La derrota de la poesía verdadera, la que nosotros escribimos con sangre.
Y semen y sudor, dice Darío.
Y lágrimas, dice Mario.
Aunque ninguno de los tres está llorando.
Aparte de este poema, Roberto Bolaño, se inspiró en Galicia para crear al personaje Ernesto San Epifanio en la novela Los detectives salvajes.
En la década de 1980, Dario Galicia tuvo muchas colaboraciones en medios literarios, pero después desapareció del escenario de las letras sin avisarle a nadie. Varios escritores se dieron a la tarea de encontrarlo, entre ellos la autora Ana Clavel, Mario Raúl Guzmán y Luis Antonio Gómez. Sus esfuerzos surtieron efectos en abril de 2019. Lo encontraron en muy malas condiciones en el Pueblo San Andrés Tetepilco, había pasado varios años en situación de calle, y presentaba muchos problemas de salud por la falta de alimentación.
Previo a esa búsqueda un fotógrafo había logrado captarlo en las calles de Pueblo San Andrés Tetepilco, tenía la mirada perdida, más encorvado que nunca y caminando con una bolsa de plástico. Estaba completamente abandonado a la suerte.
Ocho meses después, el 30 de diciembre de 2019, Darío falleció a los 66 años tras una crisis a consecuencia de la diabetes que padecía. Su muerte desató críticas de artistas por el abandono en el que estuvo en sus últimos años de vida.
Hoy en Poetripiados, recordamos su obra:
Autobiografía: mándeme a la silla eléctrica
Oxido la tarde en el café
Un duelo negro refleja mi sombra
Recorro el cielo
Mi eterno Meinkampf
Ataúd negro sin estrellas
Las estaciones son polvo negro
No existe el color
El negro es mi duelo
Mis ojos tapados en una celda blanca
No hay voluntad
Los tranquilizantes son el péndulo de mi mente
Aquí estoy encerrado
En mi crujía
Donde ninguna alma late
¿La salud mental?… Es su invención
Psiquiatras asesinos
Enfermeros carcelarios
Enemigos de la invención y la Utopía
A mi huelga de hambre
Pinchan mis venas con comida artificial
Cada gota que cae es un gusto por mi náusea
Me es vetado el grito
Un golpe
Otro madrazo
En un psiquiátrico
Donde ronda mi cadáver
No espero mi Hiroshima
Soy un ciudadano desconocido
Soy un expediente psiquiátrico
Donde no tengo nombre
Ni historia.
Arte poética
No me interesa ser un hombre fragmentario
Ni eructar Marx Marx cada media hora
No quiero ganar un concurso
Ni tampoco becas
Ni ser un poeta profesor
Solo quiero
Caer desnudo en el fondo de un poema
Blues para el retrato de un muchacho proletario
En aquel invierno miré su rostro por primera vez: tenía 16 años, el rostro demacrado y más hermoso aún que el del Che Guevara.
Esta tarde el atavismo es inevitable, esta tarde evoco el rostro de aquel muchacho proletario.
En aquel invierno los termómetros marcaban 3° bajo cero.
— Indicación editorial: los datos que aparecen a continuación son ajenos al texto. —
Lemma candidate_beyond_wall :
  outerRadius < planarDistance (candidate c input (1 / 10)).
Proof.
  pose proof clampSpeed_at_20 as Hs.
  pose proof turnDirection_bounds as Ht.
  destruct heading_out as [Hx Hz].
  unfold planarDistance at 1. unfold candidate, Vector3Ops.add, Vector3Ops.scale.
  cbn [vx vy vz].
  rewrite Hx, Hz.
  rewrite radial_move.
  rewrite steer_forward by (rewrite speed20; unfold minSpeedToTurn; lra).
  set (s := clampSpeed (throttle c input (1 / 10))) in *.
  assert (Hc : 9 / 10 <= cos (rotation c + turnDirection input * CAR_CONFIG.turnSpeed * (1 / 10)
                              - rotation c)).
  { apply cos_near_zero. unfold CAR_CONFIG.turnSpeed.
    unfold Rabs. destruct (Rcase_abs _); lra. }
  set (k := cos (rotation c + _ - rotation c)) in Hc |- *.
  pose proof just_inside as Hd. unfold outerRadius in Hd.
  set (d := planarDistance (mesh_position c)) in Hd |- *.
  destruct Hs as [Hs1 Hs2].
  assert (Hsk : 16 * (9 / 10) <= s * k) by (apply Rmult_le_compat; lra).
  assert (Hdsk : 42 * (16 * (9 / 10)) <= d * (s * k)) by (apply Rmult_le_compat; lra).
  apply sqrt_gt_bound; unfold outerRadius; nra.
Qed.

Lemma bounce_at_outer_wall :
  currentSpeed (update c input (1 / 10)) < 0 /\
  planarDistance (mesh_position (update c input (1 / 10))) = outerRadius - 1.
Proof.
  pose proof candidate_beyond_wall as Hd.
  pose proof clampSpeed_at_20 as Hs.
  rewrite update_outside by (intros [_ H]; lra).
  cbv zeta. cbn [currentSpeed mesh_position]. split; [lra | ].
  assert (Hcl : Rmax (innerRadius + 1)
                  (Rmin (outerRadius - 1) (planarDistance (candidate c input (1 / 10))))
                = outerRadius - 1).
  { unfold Rmax, Rmin, innerRadius, outerRadius in *.
    repeat destruct (Rle_dec _ _); lra. }
  rewrite Hcl. apply planarDistance_polar. unfold outerRadius. lra.
Qed.

End WallBounce.

Lemma carAtWall_distance :
  planarDistance (mesh_position carAtWall) = CarModel.outerRadius - 1 / 10.
Proof.
  unfold planarDistance, carAtWall, CarModel.outerRadius. cbn [mesh_position vx vz].
  replace (0 * 0 + 429 / 10 * (429 / 10)) with ((429 / 10) * (429 / 10)) by ring.
  rewrite sqrt_square by lra. lra.
Qed.

Lemma carAtWall_heading :
  vx (mesh_position carAtWall)
  = planarDistance (mesh_position carAtWall) * sin (rotation carAtWall) /\
  vz (mesh_position carAtWall)
  = planarDistance (mesh_position carAtWall) * cos (rotation carAtWall).
Proof.
  rewrite carAtWall_distance. unfold carAtWall, CarModel.outerRadius.
  cbn [mesh_position rotation vx vz]. rewrite sin_0, cos_0. split; lra.
Qed.

(** C1. Boundary invariant: whatever the state of the vehicle (here the state
    reached from any state [c] by any run of earlier ticks), whatever the
    input and for every [deltaTime >= 0], after [Car.update] the planar
    distance of the position from the track centre lies within
    [[innerRadius, outerRadius]] of [update], that is within [[27, 43]]. *)
Theorem car_stays_in_annulus
        (c : Car) (ticks : list (Input * R)) (input : Input) (deltaTime : R) :
  0 <= deltaTime ->
  let c' := CarModel.update (CarModel.run c ticks) input deltaTime in
  CarModel.innerRadius <= planarDistance (mesh_position c') <= CarModel.outerRadius /\
  27 <= planarDistance (mesh_position c') <= 43.
Proof.
  intros _ c'.
  pose proof (update_in_annulus (CarModel.run c ticks) input deltaTime) as H.
  fold c' in H. unfold CarModel.innerRadius, CarModel.outerRadius in *.
  repeat split; lra.
Qed.

Lemma car_stays_in_annulus_witness :
  0 <= 1 / 60 /\
  27 <= planarDistance
          (mesh_position
             (CarModel.update (CarModel.run carAtWall [(noInput, 1 / 10)]) steerLeft (1 / 60)))
     <= 43.
Proof.
  split; [lra | ].
  apply (car_stays_in_annulus carAtWall [(noInput, 1 / 10)] steerLeft (1 / 60)).
  lra.
Defined.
Y sus zapatos estaban rotos y sus blue jeans raídos y sus bolsillos sin monedas. (Si Vittorio de Sica lo hubiese visto seguramente lo habría filmado.)
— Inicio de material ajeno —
(** * simple-photo-management: the image conversion and tagging worker

    A shallow embedding of [spm_worker/process_images.py] (class
    [ProcessImages]) and the properties of its conversion pipeline.

    Conventions of the embedding
    - A Python [str] is a Rocq [string] holding its UTF-8 bytes, so
      [image_path.encode()] is the identity on the representation.
    - The file system, [pyexiv2] and [PIL] are modelled by a small world:
      a finite map from directory paths to directories, a directory being
      the list of its entries in [os.listdir] order.
    - A file is addressed by the path string of its directory and its
      name; a library call that fails leaves the files as they are.
    - Python code that can raise runs in a state-and-exception monad [M]
      that also records the calls made and the values yielded.
    - The generator is run to exhaustion; what a consumer has seen after
      pulling k results is the trace up to the k-th [Yield].
    - [print] calls are not modelled. *)

From Stdlib Require Import ZArith String Ascii List Bool Lia.
From stdpp Require Import base option list strings gmap finite pretty.

Local Open Scope string_scope.
Local Open Scope list_scope.
Local Open Scope Z_scope.

(** ** hashlib.sha1

    SHA-1 (FIPS 180-4) over 32-bit words held in [Z], the wrap-around
    written out with [mod 2^32]. *)
Module SHA1.

Definition w32 (x : Z) : Z := x mod 2 ^ 32.

Definition rotl (n x : Z) : Z :=
  w32 (Z.lor (Z.shiftl x n) (Z.shiftr x (32 - n))).

Definition lnot32 (x : Z) : Z := Z.lxor x 0xFFFFFFFF.

Definition digest_state : Type := Z * Z * Z * Z * Z.

Definition h_init : digest_state :=
  (0x67452301, 0xEFCDAB89, 0x98BADCFE, 0x10325476, 0xC3D2E1F0).

Definition bytes_of_string (s : string) : list Z :=
  map (fun a => Z.of_N (N_of_ascii a)) (list_ascii_of_string s).

(** the big-endian 64-bit encoding of the message length in bits *)
Definition length_bytes (bits : Z) : list Z :=
  map (fun i => Z.shiftr bits (8 * i) mod 256) [7; 6; 5; 4; 3; 2; 1; 0].

Definition pad (msg : list Z) : list Z :=
  let len := Z.of_nat (length msg) in
  msg ++ [0x80] ++ repeat 0 (Z.to_nat ((55 - len) mod 64))
      ++ length_bytes (8 * len).

Fixpoint words_of_bytes (l : list Z) : list Z :=
  match l with
  | a :: b :: c :: d :: r =>
      (a * 2 ^ 24 + b * 2 ^ 16 + c * 2 ^ 8 + d) :: words_of_bytes r
  | _ => []
  end.

(** message schedule, most recent word first *)
Fixpoint expand (n : nat) (rw : list Z) : list Z :=
  match n with
  | O => rw
  | S n' =>
      let x := Z.lxor (Z.lxor (nth 2 rw 0) (nth 7 rw 0))
                      (Z.lxor (nth 13 rw 0) (nth 15 rw 0)) in
      expand n' (rotl 1 x :: rw)
  end.

Definition schedule (block : list Z) : list Z :=
  rev (expand 64 (rev block)).

Definition round (t : nat) (s : digest_state) (wt : Z) : digest_state :=
  let '(a, b, c, d, e) := s in
  let '(f, k) :=
    if (t <? 20)%nat then
      (Z.lor (Z.land b c) (Z.land (lnot32 b) d), 0x5A827999)
    else if (t <? 40)%nat then
      (Z.lxor (Z.lxor b c) d, 0x6ED9EBA1)
    else if (t <? 60)%nat then
      (Z.lor (Z.lor (Z.land b c) (Z.land b d)) (Z.land c d), 0x8F1BBCDC)
    else
      (Z.lxor (Z.lxor b c) d, 0xCA62C1D6) in
  (w32 (rotl 5 a + f + e + k + wt), a, rotl 30 b, c, d).

Fixpoint rounds (t : nat) (ws : list Z) (s : digest_state) : digest_state :=
  match ws with
  | [] => s
  | wt :: ws' => rounds (S t) ws' (round t s wt)
  end.

Definition compress (h : digest_state) (block : list Z) : digest_state :=
  let '(h0, h1, h2, h3, h4) := h in
  let '(a, b, c, d, e) := rounds 0 (schedule block) h in
  (w32 (h0 + a), w32 (h1 + b), w32 (h2 + c), w32 (h3 + d), w32 (h4 + e)).

Fixpoint process (fuel : nat) (ws : list Z) (h : digest_state)
  : digest_state :=
  match fuel, ws with
  | S fuel', _ :: _ => process fuel' (skipn 16 ws) (compress h (firstn 16 ws))
  | _, _ => h
  end.

Definition digest (msg : list Z) : digest_state :=
  let ws := words_of_bytes (pad msg) in
  process (length ws) ws h_init.

Definition hex_digits : list ascii :=
  ["0"; "1"; "2"; "3"; "4"; "5"; "6"; "7";
   "8"; "9"; "a"; "b"; "c"; "d"; "e"; "f"]%char.

Definition hex_digit (n : Z) : ascii := nth (Z.to_nat n) hex_digits "0"%char.

Definition nibble (i x : Z) : ascii := hex_digit (Z.shiftr x (4 * i) mod 16).

Definition hex32 (x : Z) : string :=
  String (nibble 7 x) (String (nibble 6 x) (String (nibble 5 x)
 (String (nibble 4 x) (String (nibble 3 x) (String (nibble 2 x)
 (String (nibble 1 x) (String (nibble 0 x) EmptyString))))))).

(** [hashlib.sha1(s.encode()).hexdigest()] *)
Definition hexdigest (s : string) : string :=
  let '(h0, h1, h2, h3, h4) := digest (bytes_of_string s) in
  hex32 h0 +:+ hex32 h1 +:+ hex32 h2 +:+ hex32 h3 +:+ hex32 h4.

End SHA1.

(** ** Python strings and os.path *)

(** [str.lower()].  Only the ASCII letters are mapped; on the allow-list
    test of [__init__] this agrees with Python, because no character
    outside ASCII lower-cases to a string of the letters used there. *)
Definition lower_ascii (a : ascii) : ascii :=
  let n := N_of_ascii a in
  if ((65 <=? n) && (n <=? 90))%N then ascii_of_N (n + 32) else a.

Fixpoint lower (s : string) : string :=
  match s with
  | EmptyString => EmptyString
  | String a s' => String (lower_ascii a) (lower s')
  end.

(** [c in s] for a one-character [c] *)
Fixpoint has_char (c : ascii) (s : string) : bool :=
  match s with
  | EmptyString => false
  | String a s' => Ascii.eqb a c || has_char c s'
  end.

(** every character of [s] is one of [0-9a-f] *)
Fixpoint all_hex (s : string) : bool :=
  match s with
  | EmptyString => true
  | String a s' => has_char a "0123456789abcdef" && all_hex s'
  end.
En aquel invierno cada claxon era un hito entre el suicidio y la vida, una campanada loca que se rompía lentamente en su tímpano. Sus retinas se concentraban con asco en un lujo inaudito, en un orden aparente, en una cruel abundancia.
En aquel invierno él acostumbraba pararse frente a los baños de vapor o en una esquina. Y en los glaciares esquizofrénicos de su mente anidaba la esperanza de poder vender esa noche su cuerpo a cambio de una cama y un plato de comida.